In Malaya, the British brought in Indian labourers as well as allowed Chinese mass migration until the Malays were no longer the dominant race. In Burma, the British brought in Indian (Bengali) labourers to the point that the native Buddhist Rakhine were no longer the dominant race in some areas of Arakan.
Impact of British colonial economy and policies on the natives
In the 1921 census of Burma, Muslims were listed as “Mahomedan” at the same time Bengalis were listed as “Indians” and with some overlap in the categories.
There was resentment of the Indian Muslim immigrants by the locals and anti-Indian riots broke out in Burma during the colonial period.
Burma and Malaya share another historical parallel in the bloodshed that occurred during World War Two resulting from ethnic conflict. In Malaya, Sino-Malay clashes broke out in late 1945 and early 1946 during the brief period called interregnum, i.e. after the Japanese surrendered and before British troops returned to Malaya.
In Arakan Burma, communal violence between Arakanese Buddhists and Muslim Chittagonians erupted in 1942-1943 – a short period of anarchy between the evacuation by the British from the area and the occupation by Japanese troops.
Burma achieved independence from British rule in January 1948. Unlike Malaya that granted Chinese and Indians citizenship, Burma did not grant citizenship to the Bengalis.

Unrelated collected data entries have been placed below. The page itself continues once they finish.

(** An error that leaves the loop was thrown by the peek hook of an
    enabled plugin of the list. *)
Lemma peekLoop_threw_by_plugin (plugins : list BedrockPlugin) :
  forall s e s1 ev1,
    peekLoop plugins s = (Threw e, s1, ev1) ->
    exists p d c,
      In p plugins /\ enabled p = true /\ fst (fst (peekCommand p d c)) = Threw e.
Proof.
  induction plugins as [|p rest IH]; intros s e s1 ev1 H; simpl in H; [discriminate|].
  destruct (enabled p) eqn:Hen.
  - unfold bind, call_peekCommand in H.
    destruct (peekCommand p (db s) (command s)) as [[[b|e'] d] c] eqn:Hp.
    + destruct b; [simpl in H; discriminate|].
      destruct (peekLoop rest (mkState d c)) as [[r1 s2] ev2] eqn:E.
      inversion H; subst. destruct (IH _ _ _ _ E) as (q & d' & c' & Hq & Hqe & Hthrow).
      exists q, d', c'. split; [now right|now split].
    + inversion H; subst. exists p, (db s), (command s).
      split; [now left|]. split; [assumption|]. now rewrite Hp.
  - destruct (IH _ _ _ _ H) as (q & d' & c' & Hq & Hqe & Hthrow).
    exists q, d', c'. split; [now right|now split].
Qed.

Lemma peekCalls_map (plugins : list BedrockPlugin) :
  peekCalls (map EvPeekCommand plugins) = plugins.
Proof. induction plugins as [|p rest IH]; simpl; congruence. Qed.

Lemma warnings_cons (ev : Event) (evs : list Event) :
  warnings (ev :: evs) = (warnings [ev] ++ warnings evs)%list.
Proof. apply (warnings_app [ev] evs). Qed.

(** A dispatch step that ends without an error has warned of nothing. *)
Lemma dispatchStep_ok_no_warning (s : State) s' evs :
  dispatchStep g_registeredPluginList s = (Ok tt, s', evs) -> warnings evs = [].
Proof.
  unfold dispatchStep, bind. simpl.
  destruct (SIEquals (methodLine (request (command s))) "UpgradeDatabase").
  - simpl. destruct (upgradeLoop g_registeredPluginList s) as [[[[]|e] s1] ev1] eqn:E;
      [|discriminate].
    apply upgradeLoop_events, dispatchEvents_quiet in E. destruct E as (_ & _ & Hw).
    intros H. inversion H; subst.
    rewrite warnings_cons, warnings_app, Hw. reflexivity.
  - destruct (processLoop g_registeredPluginList s) as [[[b|e] s1] ev1] eqn:E;
      [|discriminate].
    apply processLoop_events, dispatchEvents_quiet in E. destruct E as (_ & _ & Hw).
    destruct b; simpl; [|discriminate].
    intros H. inversion H; subst. now rewrite app_nil_r.
Qed.

(** The try block of [_processCommand], split before the response is
    written. *)
Lemma processTry_split_respond (s : State) :
  processTry SComposeJSONObject g_registeredPluginList s =
  bind (beginStep ;; dispatchStep g_registeredPluginList ;; commitStep)
       (fun _ => respondStep SComposeJSONObject) s.
Proof.
  unfold processTry, bind.
  destruct (beginStep s) as [[[[]|e] sa] eva]; [|reflexivity].
  destruct (dispatchStep g_registeredPluginList sa) as [[[[]|e] sb] evb]; [|reflexivity].
  destruct (commitStep sb) as [[[[]|e] sc] evc]; [|reflexivity].
  destruct (respondStep SComposeJSONObject sc) as [[r sd] evd].
  now rewrite !app_assoc.
Qed.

BELOW: “The British empire subjugated people across the world, including here in Burma in 1887″
Destructive legacy of British empire in their former colonies
The British had brought masses of Indian labourers into Malaya and today, the poor among this Indian community – particularly the DEWs (Displaced Estate Workers) – are marginalized Hindus in a Muslim country, with some left stateless.
The British brought masses of Indian labourers into Burma and today, this Bengali community in Arakan/Rakhine are marginalized Muslims in a Buddhist country, with many left stateless.